19 October 2008

So many links.... so little time....


When I created TYWKIWDBI ten months ago, I was monitoring a couple dozen websites each day, and I conceived of this blog as a convenient storage site for interesting material that I was encountering and emailing to friends. When I had more material than I could use for a day, I started to store bookmarked links in folders - "Images," "Politics," "Humor," "Gloomy," "New but nor urgent," and the folder that shows how naive I was at the time: "Old things for a slow day."

There is, of course, no such thing as a slow day on the internet, and my saved links began to accumulate. Out of curiosity I counted them this weekend - over 600 in folders and over 400 not yet sorted. At my current rate of blogging about 10 items a day, I could clear that backlog in 3-4 months - if I didn't keep finding new material. And now my list of sites that I visit each day has risen from the original couple dozen to over 50 (plus the sites that those sites send me to), with another 60 or so in the "weekly check" folder.

I can't add any more hours to my blogging time, which is already interfering with other activities, and I am nothing if not a pragmatist, so it's clear that there is no way that backlog of links will ever get attention unless I adopt a new strategy - the linkdump. Many blogs use this technique to post a lot of material in a short time; some blogs are little more than a set of blue links. By consigning material to the linkdump rather than to a separate blog entry, I don't mean to imply that it's less interesting or less important; it must be good, or I wouldn't have saved the link for months. I don't want to just throw the links out. I'll list them, you can sort through for things that interest you, and ignore the rest. Here goes, in no particular order...

An article in the LA times about the ridiculous ease with which medical marijuana can be acquired in California. Tips on how to do so.

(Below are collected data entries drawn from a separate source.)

(** * pennylane_alice_bob/device.py: the AliceBobQubitDevice adapter

    A shallow embedding of [AliceBobQubitDevice.configured_backend] and
    [AliceBobQubitDevice.__new__], and the properties of the backend
    resolver and of device construction.

    The two provider libraries and the host framework are collaborators the
    module imports; they are taken as variables of a section: the local
    catalog, the two lookups by name and the device factory. *)

From Stdlib Require Import ZArith Ascii String List Bool Lia.
From stdpp Require Import base option strings gmap.

Import ListNotations.
Open Scope string_scope.

(** ** Python strings

    A [str] is a sequence of code points; a [string] stands for one whose
    code points are below 256, one [ascii] per code point. *)

Module PyStr.

(** The code points [str.strip()] removes when no argument is given: the
    ones [str.isspace] accepts. Below 256 these are TAB..CR, FS..US, the
    space, NEL (0x85) and the no-break space (0xA0). *)
Definition isspace (c : ascii) : bool :=
  let n := nat_of_ascii c in
  (((9 <=? n) && (n <=? 13)) || ((28 <=? n) && (n <=? 32))
   || (n =? 133) || (n =? 160))%nat.

Fixpoint lstrip (s : string) : string :=
  match s with
  | EmptyString => EmptyString
  | String c rest => if isspace c then lstrip rest else s
  end.

Fixpoint rstrip (s : string) : string :=
  match s with
  | EmptyString => EmptyString
  | String c rest =>
      match rstrip rest with
      | EmptyString => if isspace c then EmptyString else String c EmptyString
      | kept => String c kept
      end
  end.

(** [s.strip()] *)
Definition strip (s : string) : string := rstrip (lstrip s).

(** [len(s)] *)
Definition len (s : string) : Z := Z.of_nat (String.length s).

(** [sep.join(parts)] *)
Fixpoint join (sep : string) (parts : list string) : string :=
  match parts with
  | [] => ""
  | [p] => p
  | p :: rest => p ++ sep ++ join sep rest
  end.


(** [all(c.isspace() for c in s)]: nothing but whitespace, the empty
    string included. *)
Fixpoint blank (s : string) : bool :=
  match s with
  | EmptyString => true
  | String c rest => isspace c && blank rest
  end.

End PyStr.

(** ** Python values, objects and the store *)

Definition loc := positive.

(** The values the adapter passes around. It looks into none of them except
    strings; an object of any class (a backend, a device, a float given as a
    keyword option) is a reference into the store. *)
Inductive val :=
| VNone
| VInt (n : Z)
| VStr (s : string)
| VRef (l : loc).
Arguments VRef l%_positive.

(** An instance of the class [Stub] that [__new__] declares: its class body
    is the one binding [n_qubits = wires]. *)
Record Stub := mkStub { n_qubits : val }.

(** [getattr(stub, k)] restricted to the attributes the class body binds. *)
Definition Stub_getattr (s : Stub) (k : string) : option val :=
  if decide (k = "n_qubits") then Some (n_qubits s) else None.

(** What an attribute of a stored object holds: a value, or the closure
    [conf] of [__new__], which captures the class [Stub] built from
    [wires]. *)
Inductive attr :=
| AVal (v : val)
| AConf (wires : val).

(** Calling an attribute with no argument. [conf()] instantiates [Stub];
    a plain value is not modelled as callable. *)
Definition call0 (a : attr) : option Stub :=
  match a with
  | AConf w => Some (mkStub w)
  | AVal _ => None
  end.

(** A stored object: its class and its instance attributes. *)
Record obj := mkObj { cls : string; attrs : gmap string attr }.

Global Instance obj_inhabited : Inhabited obj := populate (mkObj "object" ∅).

Abbreviation heap := (gmap loc obj).

(** The object a reference denotes; a location never written denotes an
    object without attributes. *)
Definition deref (h : heap) (l : loc) : obj := h !!! l.
Arguments deref h l%_positive.

(** [getattr(VRef l, k)] on the instance attributes *)
Definition getattr (h : heap) (l : loc) (k : string) : option attr :=
  attrs (deref h l) !! k.
Arguments getattr h l%_positive k%_string.

(** [VRef l . k = a]: the attribute is replaced in place, the class and
    every other attribute of the object stay. *)
Definition set_field (o : obj) (k : string) (a : attr) : obj :=
  mkObj (cls o) (<[k := a]> (attrs o)).

Definition store_attr (h : heap) (l : loc) (k : string) (a : attr) : heap :=
  <[l := set_field (deref h l) k a]> h.
Arguments store_attr h l%_positive k%_string a.

(** [type(v).__name__] *)
Definition class_of (h : heap) (v : val) : string :=
  match v with
  | VNone => "NoneType"
  | VInt _ => "int"
  | VStr _ => "str"
  | VRef l => cls (deref h l)
  end.

(** Keyword arguments [**kwargs], in the order given. *)
Definition kwargs := list (string * val).

Definition has_key (k : string) (kw : kwargs) : bool :=
  existsb (fun p => String.eqb (fst p) k) kw.

(** ** Effects: the store, what the module prints or warns, exceptions *)

(** What the module itself emits: [print(...)] and [warnings.warn(...)]. *)
Inductive event :=
| Print (line : string)
| Warn (message : string).

(** The exceptions of a run. [Foreign] is one raised inside a collaborator;
    it passes through the module unchanged. The others are raised by the
    module's own statements: a keyword bound twice at a call, an attribute
    assigned on a value that has none, and the [DeviceError] of [__new__]. *)
Inductive exn :=
| TypeError_multiple_values (argument : string)
| AttributeError (class attribute : string)
| DeviceError (message : string)
| Foreign (e : string).

Inductive result (A : Type) :=
| Ret (a : A)
| Raise (e : exn).
Arguments Ret {A} a.
Arguments Raise {A} e.

Record world := mkWorld { store : heap; trace : list event }.

Definition M (A : Type) : Type := world -> result A * world.

Definition ret {A} (a : A) : M A := fun w => (Ret a, w).

Definition raise {A} (e : exn) : M A := fun w => (Raise e, w).

Definition bind {A B} (c : M A) (k : A -> M B) : M B :=
  fun w =>
    match c w with
    | (Ret a, w') => k a w'
    | (Raise e, w') => (Raise e, w')
    end.

Declare Scope py_scope.
Delimit Scope py_scope with py.
Notation "x <- c ;; k" := (bind c (fun x => k))
  (at level 20, c at level 99, k at level 200) : py_scope.
Notation "c ;; k" := (bind c (fun _ => k))
  (at level 100, k at level 200, right associativity) : py_scope.
Open Scope py_scope.

Definition emit (e : event) : M unit :=
  fun w => (Ret tt, mkWorld (store w) (trace w ++ [e])).

(** [print(line)] *)
Definition print (line : string) : M unit := emit (Print line).

(** [warnings.warn(message)] under the default filter: the warning is
    issued and the call returns. *)
Definition warnings_warn (message : string) : M unit := emit (Warn message).

(** A call into a collaborator: it works on the store and either returns a
    value or raises. *)
Inductive reply :=
| Returns (v : val)
| Throws (e : string).

Definition extern := heap -> reply * heap.

Definition call (f : extern) : M val :=
  fun w =>
    match f (store w) with
    | (Returns v, h) => (Ret v, mkWorld h (trace w))
    | (Throws e, h) => (Raise (Foreign e), mkWorld h (trace w))
    end.

(** [target.k = a]. [None], an [int] and a [str] take no attribute. *)
Definition setattr (target : val) (k : string) (a : attr) : M unit :=
  fun w =>
    match target with
    | VRef l => (Ret tt, mkWorld (store_attr (store w) l k a) (trace w))
    | _ => (Raise (AttributeError (class_of (store w) target) k), w)
    end.

(** [v is None] *)
Definition is_None (v : val) : bool :=
  match v with VNone => true | _ => false end.

(** ** The provider's catalog entries: the elements of
    [AliceBobLocalProvider().backends()], of which the module reads
    [element.name] only. *)
Module Element.
Record t := mk { name : string }.
End Element.

(** ** class AliceBobQubitDevice *)

Module AliceBobQubitDevice.

(** The property [name]. *)
Definition name (self : val) : string := "alicebob.qubit".

Section Collaborators.

(** [AliceBobLocalProvider().backends()] *)
Variable backends : list Element.t.
(** [AliceBobLocalProvider().get_backend(name, **kwargs)] *)
Variable local_get_backend : string -> kwargs -> extern.
(** [AliceBobRemoteProvider(api_key).get_backend(name, **kwargs)] *)
Variable remote_get_backend : string -> string -> kwargs -> extern.
(** [qml.device(name, wires=..., backend=..., shots=...)] *)
Variable qml_device : string -> val -> val -> val -> extern.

Monte Verde is an archaeological site in southern Chile that has been under investigation for years, because it is one of the oldest sites inhabited by man in the Americas. Seaweed at the site has been dated to 14,000 years ago. This would be pre-Clovis and put to rest the "ice-free corridor" theory.

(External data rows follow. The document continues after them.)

(** * Large File Upload SDK: the upload orchestration engine

    A shallow embedding of [src/sdk/FileUploader.js] (class [FileUploader]):
    the retry executor [uploadWithRetry], the fingerprint provider
    [calculateMD5] / [calculateMD5Fallback], the chunk scheduler
    [uploadChunksWithConcurrency], the per-file state machine [processFile]
    and the orchestrator ([addFiles], [cancelUpload], [processQueue],
    [destroy]).

    JavaScript runs the class on one thread: code runs without interruption
    from one [await] to the next.  Each asynchronous function is therefore
    embedded as the sequence of its synchronous segments, and the record of
    where it is suspended is explicit state.  What the environment decides
    (how a [fetch] settles, when a timer fires, when the user calls a public
    method) is an [Event]; a run of the program is a list of events. *)

From stdpp Require Import base list strings pretty.
From Stdlib Require Import ZArith Lia Sorted SpecFloat.

Set Warnings "-clear-no-such-hyp,-level-tolerance".


Local Open Scope Z_scope.
Local Open Scope nat_scope.

(** ** JavaScript values shared by all components *)

(** A thrown value, as far as the code looks at it: [error.name] and
    [error.message]. *)
Record JsError := mkJsError { err_name : string; err_message : string }.

(** [new DOMException('Aborted', 'AbortError')]; also what [fetch] rejects
    with when its signal is aborted. *)
Definition AbortError : JsError := mkJsError "AbortError" "Aborted".

(** [new Error(msg)] *)
Definition Error (msg : string) : JsError := mkJsError "Error" msg.

(** [error.name === 'AbortError'] *)
Definition isAbortError (e : JsError) : bool := String.eqb (err_name e) "AbortError".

Jill Bolte Taylor is a neuroanatomist who experienced a stroke at age 37. With her training and expertise she was able to analyze it while it was going on. Her story is written up in a NYT article at the link, but is even better when she tells the story in a TED talk called "My Stroke of Insight." (Let me add that I have not yet encountered a TED talk that wasn't excellent - that site is definitely worth exploring when you have time). The TED site lists what they consider their "top ten" talks; Jill Taylor's talk is rated #1.

Try this TED talk: "Why People Believe Strange Things." Thirteen minutes long, by a "professional skeptic." The first item is a "dowsing" rod being sold to school administrators to detect marijuana in student lockers (!!)

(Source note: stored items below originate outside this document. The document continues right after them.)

(* ===== verification/Prelude.v ===== *)
(** * Verification of the Web Audio oscillator test harness and the pointers settings page

    The repository fragment has two source files.

    - [src/third_party/WebKit/LayoutTests/webaudio/resources/oscillator-testing.js]
      defines [OscillatorTestingUtils], a closure (an immediately invoked
      function) whose local variables are process-wide state: the sweep
      constants ([sampleRate], [nyquist], [lengthInSeconds], [lowFrequency],
      [highFrequency], [waveScaleFactor]), the pass thresholds
      ([thresholdSNR], [thresholdDiff], [thresholdDiffCount]), the loaded
      [reference] channel and the accumulators [signalPower] and
      [noisePower].  Its functions are

      - [generateExponentialOscillatorSweep]: builds an audio graph
        oscillator -> gain(0.5) -> destination and schedules an
        exponential frequency ramp from 10 Hz to [highFrequency];
      - [calculateSNR]: [10 * Math.log10(sPower / nPower)];
      - [checkResult]: one pass over the rendered channel against
        [reference] accumulating noise and signal power, the maximum absolute
        difference and its position, and the count of strictly positive
        differences; then three assertions (SNR, maximum difference, count)
        and an optional download of the rendered buffer;
      - [setThresholds], [loadReferenceAndRunTest] (a promise chain
        load -> decode -> render -> check -> [task.done]) and [runTest];
      - the exported object, whose threshold fields are copies taken when the
        closure runs.

    - [src/chrome/browser/resources/settings/device_page/pointers.js]
      defines the Polymer element [settings-pointers]: its properties, the
      constant [sensitivityValues_], [getSubsectionClass_] and the link
      handler [onLearnMoreLinkActivated_], which forwards the event to
      the page's [DevicePageBrowserProxyImpl] singleton.

    ** Files of the development (in dependency order)

    - [Prelude] (this file): the scope [js_scope], the hint database
      [oscdb] and rewrite database [oscrw], the tactics [qcase] and
      [qcompare_goal], and the shared lemmas: the indexed fold [ifold]
      (the shape of every [for (k = 0; k < n; ++k)] loop of the sources)
      with its invariant principles [ifold_invariant]/[ifold_invariant0],
      [ifold_ext], [ifold_snoc]; [zip_with_snoc]; the measure lemma
      [sum_list_with_insert_lt]; rational facts.
    - [JsNum]: JavaScript numbers.  [num] is [Fin q] (a rational), [PInf],
      [NInf] or [NaN]; [num_add], [num_sub], [num_mul], [num_div],
      [num_abs] follow ECMAScript on the special values; the relational
      operators [num_lt], [num_le] (and [num_gt], [num_ge]) are false on
      NaN; [toNumber] turns [undefined] into NaN.  [Math.log10] is
      [num_log10] over the class [Log10] of its laws.  The setoid [≡]
      identifies equal rationals; every operation has a [Proper] instance.
    - [Compare] (Module [Compare]): [checkResult] and [calculateSNR].
      [checkStep] is the loop body (lines 118-131), [checkLoop] the loop,
      [loopInit] the locals, [Powers] the closure accumulators,
      [RefChannel]/[refIndex] the [reference] variable and its indexing,
      [Assertion] the Audit calls, [assertionPasses]/[allPass] how Audit
      judges them.  The loop on finite samples is the rational loop
      [qLoop] ([checkLoop_embed]); [qLoop] meets the mathematical
      specification ([sumSq], [countPositive], [IsFirstMax]).
    - [Sweep] (Module [Sweep]): the constants and
      [generateExponentialOscillatorSweep] as a program of the
      state-and-exception monad [Build] over the audio [Context] (its node
      list and connections); each Web Audio call the function makes
      ([createOscillator], [setPeriodicWave], [setType], [createGain],
      [setGain], [connect], [start], [setValueAtTime],
      [exponentialRampToValueAtTime]) is an operation of the monad.
    - [Harness] (Module [Harness]): the closure state [OscState],
      [setThresholds], the exported object [exported], and the promise
      chain [loadReferenceAndRunTest] in [Chain], a state monad over the
      [World] (closure state, the test's context, reported assertions,
      whether [task.done()] ran) whose result is a settled promise.  The
      collaborators are the fields of [Env].  [step] relates worlds by one
      [setThresholds] or [runTest]; [reachable] is its closure from
      [initialWorld].  [Preserves] is an invariant logic for [Chain],
      and [preserves_chain] its frame rule for the whole chain.
    - [Interleave] (Module [Interleave]): the same chain as four
      callbacks ([fire] on a [Run] in [Phase] [AtDecode], [AtRender],
      [AtCheck], [AtDone]), each an atomic step on the closure state
      [OscState] shared by every run of a [Page]; [pstep] starts a run
      ([startRun], the load issued by [runTest]), fires a callback of any
      run, or calls [setThresholds].  [fireAt] and [schedule] fire
      callbacks in a given order of runs (each a sequence of [pstep]s,
      [schedule_rtc]); [fstep] is the event loop alone (callbacks only),
      [rank] the callbacks a run has left.
    - [Pointers] (Module [Pointers]): the [settings-pointers] element.
      JavaScript values [JsVal] with [truthy] and [jsAnd] (the [&&]
      operator); the [properties] block as data ([PropConfig]: type,
      [notify], [readOnly], [value]); the element's state [Element] (its
      property values and the notifications fired), [create] and
      Polymer's setter [hostSet] as that block configures it;
      [getSubsectionClass_]; [onLearnMoreLinkActivated_], forwarding the
      event to the page's proxy ([getInstance] and [handleLinkEvent] are
      minimal models of code outside these sources).

    How they interact: [Harness.runCheck] calls [Compare.checkResult] on the
    closure state and stores the accumulators it returns;
    [Harness.loadReferenceAndRunTest] runs [Sweep.generateExponentialOscillatorSweep]
    in the test's context before rendering it; [Compare] and [Harness]
    compute with [JsNum]'s numbers; [Interleave] reuses [Harness]'s
    collaborators and closure state and [Compare]'s [checkResult].

    ** What the theorems show (claim ids C1-C27)

    - The comparison loop (C1, C4-C9): on finite samples it computes the
      sums of squares, the count of strictly positive differences and the
      first position of the largest absolute difference (C1, a refinement
      of [checkLoop] into the mathematical definitions); the perfect
      match, single positive deviation and uniform negative offset cases
      of the spec (C4, C8, C9); bounds on [diffCount] and [errorPosition]
      for every input, NaN included (C6); the behaviour on buffers of
      different lengths, which the code never compares: a longer
      reference is read only on a prefix (C5), a missing reference sample
      makes both powers NaN (C7).
    - [checkResult] and the SNR (C2, C3, C10-C13): the comparisons are
      inclusive, a metric equal to its threshold passing, against the
      strict wording of the comments (C2); a missing reference sample
      fails the SNR assertion but raises no error (C3); zero noise gives
      [+Infinity] (C10); silent buffers give NaN and fail (C11); the SNR
      is antitone in the noise (C12); the default thresholds pass a
      perfect match, against the comment at lines 33-35 (C13).
    - The sweep (C14, C24): the graph built in any context (the nodes and
      connections already there are kept, the new ones appended), its
      frequency schedule above Nyquist, the oscillator type (C14); the
      graph stays well formed, every connection linking existing nodes
      (C24).
    - The harness (C15-C17, C20, C26, C27): the accumulators are never
      negative in any reachable world (C15, by rule induction on [step]
      through [Preserves]); the order of effects of a successful run
      (C16); a rejected chain never calls [task.done()] (C17); after
      [setThresholds] with a missing property no run can pass (C20, by
      the frame rule [preserves_chain]); an empty render passes every
      assertion once an earlier run has left signal power and no noise,
      and fails on a fresh page (C26, the accumulators leaking between
      runs); after any sequence of calls the thresholds in force are
      those of the last [setThresholds] call ([runCalls],
      [lastSetThresholds]), while the exported threshold fields keep the
      defaults (C27).
    - The pointers page (C18, C21): the sections are subsections exactly
      when both devices are truthy, [true] for Boolean values (C18);
      under any writes from the host, [sensitivityValues_] keeps its
      declared value and only [prefs-changed] is fired, carrying the
      current [prefs] (C21, an invariant by induction on [estep]).
    - Overlapping runs (C19, C22, C23, C25): with two runs started, the
      schedule in which run B stores its reference between run A's store
      and A's check makes A, a perfect match, fail, while the schedule
      that runs A then B makes both pass (C19); every sequence of
      callback firings is finite (C22, [sn fstep] by the measure
      [pageRank]); the decode and done callbacks commute with any
      callback of another run (C23), so only the callbacks that store
      [reference] or run the check race; a run is judged by the
      thresholds in force when its check callback fires, so a
      [setThresholds] call while it renders decides its verdict (C25).

    There is no fuel: every loop of the sources is a structural [ifold]
    over a list, [schedule] recurses on the list of runs to fire, and
    every function of the model is total.

    ** Not modelled

    - How the engine renders the graph: the exponential ramp
      [v(t) = 10 (24050 / 10)^(t / 4)] and its crossing of the Nyquist
      frequency: the engine is not part of these sources, and the model
      records only the automation events the code schedules.
    - The 16-bit encoding of the reference and of the downloaded file:
      the sources only export [waveScaleFactor] and call
      [downloadAudioBuffer]; the encoding lives in Audit and the WAV
      decoder, outside this fragment.
    - Rounding of doubles and of the Float32Array samples, and the sign
      of zero: the theorems hold of exact arithmetic on the finite
      values; a model of IEEE binary32/binary64 is not part of this
      development.
    - Audit's reporting beyond the pass/fail judgement of each assertion
      ([assertionPasses]); file loading, decoding, rendering and download
      are the abstract fields of [Env], which the theorems quantify over.
    - Polymer's template and rendering, the HTML that binds
      [getSubsectionClass_] (not among the sources), and the browser
      proxy's own handling of a link event ([handleLinkEvent] records
      the call).
    - Polymer shares an array given as a property's [value] between
      instances; [sensitivityValues_] is never mutated by the sources,
      so the model gives each element the value itself.

    ** Modelling choices

    - A JavaScript number is [Fin q] for a rational [q], [PInf], [NInf] or
      [NaN].  Arithmetic on finite values is exact: the rounding of IEEE
      doubles (and of the Float32Array samples) is not modelled, nor is the
      sign of zero.  The quantities that carry a sign of zero in the code
      ([noisePower], [signalPower], sums of squares starting at [+0]) are
      never negative zero, so a single zero loses nothing for them.
    - [Math.log10] is not computable on rationals; the development states
      the laws of a correctly behaving logarithm (monotone on positive
      numbers, [log10 1 = 0], compatible with [==]) as the class [Log10]
      and proves every theorem for every instance.  A concrete instance
      (a Padé approximant) exists only so that witnesses compute.
    - JavaScript indexing past the end of an array yields [undefined];
      arithmetic on it yields NaN.  This is modelled with stdpp's list
      lookup [!!] and [ToNumber] of the missing value.
    - Counters that only ever hold small non-negative integers
      ([diffCount], loop indices) are [nat]; [errorPosition], which starts
      at [-1], is [Z]. *)

From stdpp Require Export base list decidable.
From Stdlib Require Export QArith Qabs Lqa ZArith.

The Spectator (U.K.) has a long interview with Gore Vidal. The man is relentlessly outspoken and probably a bit of an S.O.B. He hates Bobby Kennedy. And George Bush.

A good article in the New Yorker about the problem of light pollution.

Everything you could ever want to know about the exclamation mark.

A Scribal Terror entry from this summer about toxic honey, citing Pliny the Elder advising his readers that honey produced from the pollen of rhododendrons, mountain laurel etc can contain grayanotoxin. From there a link to an article on this subject in The Atlantic, entitled "Infectious Terrorism." The Atlantic is one of my two favorite magazines (the other is Harper's), because of their mix of interesting content with outstanding cryptic puzzles.

Neocon Daniel Pipes opining this summer that if Barack Obama wins the election, President Bush will need to launch a military attack on Iran (if McCain wins, he would let him do it). Madness, in my view, but there it is.

Who killed Marilyn Monroe? A book released this summer suggested it was Bobby Kennedy. Monroe's death has been the subject of much speculation. If you want to get started in the rich field of "conspiracy theory," this topic is a good entry point.

Germany is once again producing Zeppelins, and with modern technology they are formidable aircraft. More of course at Wiki. You've probably seen the "Oh the hugh manatee" image; if not, it's on Google images.

Student arrested and jailed on charge of trying to pass bogus Wal-Mart money orders. They were real, and had been obtained at Wal-Mart.

The largest solar farm in the world is in ... Portugal! And they're now setting up the world's biggest wind farm.

A WSJ article on counter-surveillance technology available to consumers.

Six baby ducklings fall into a storm sewer and are swept away. Mother duck follows along above ground, listening to their plaintive cries, until...

Bumper stickers on a car may be indicative of a more aggressive driver.

The top ten silliest hats in England.

Inflation in Hawaii. $8 for a jar of peanut butter or a gallon of ice cream.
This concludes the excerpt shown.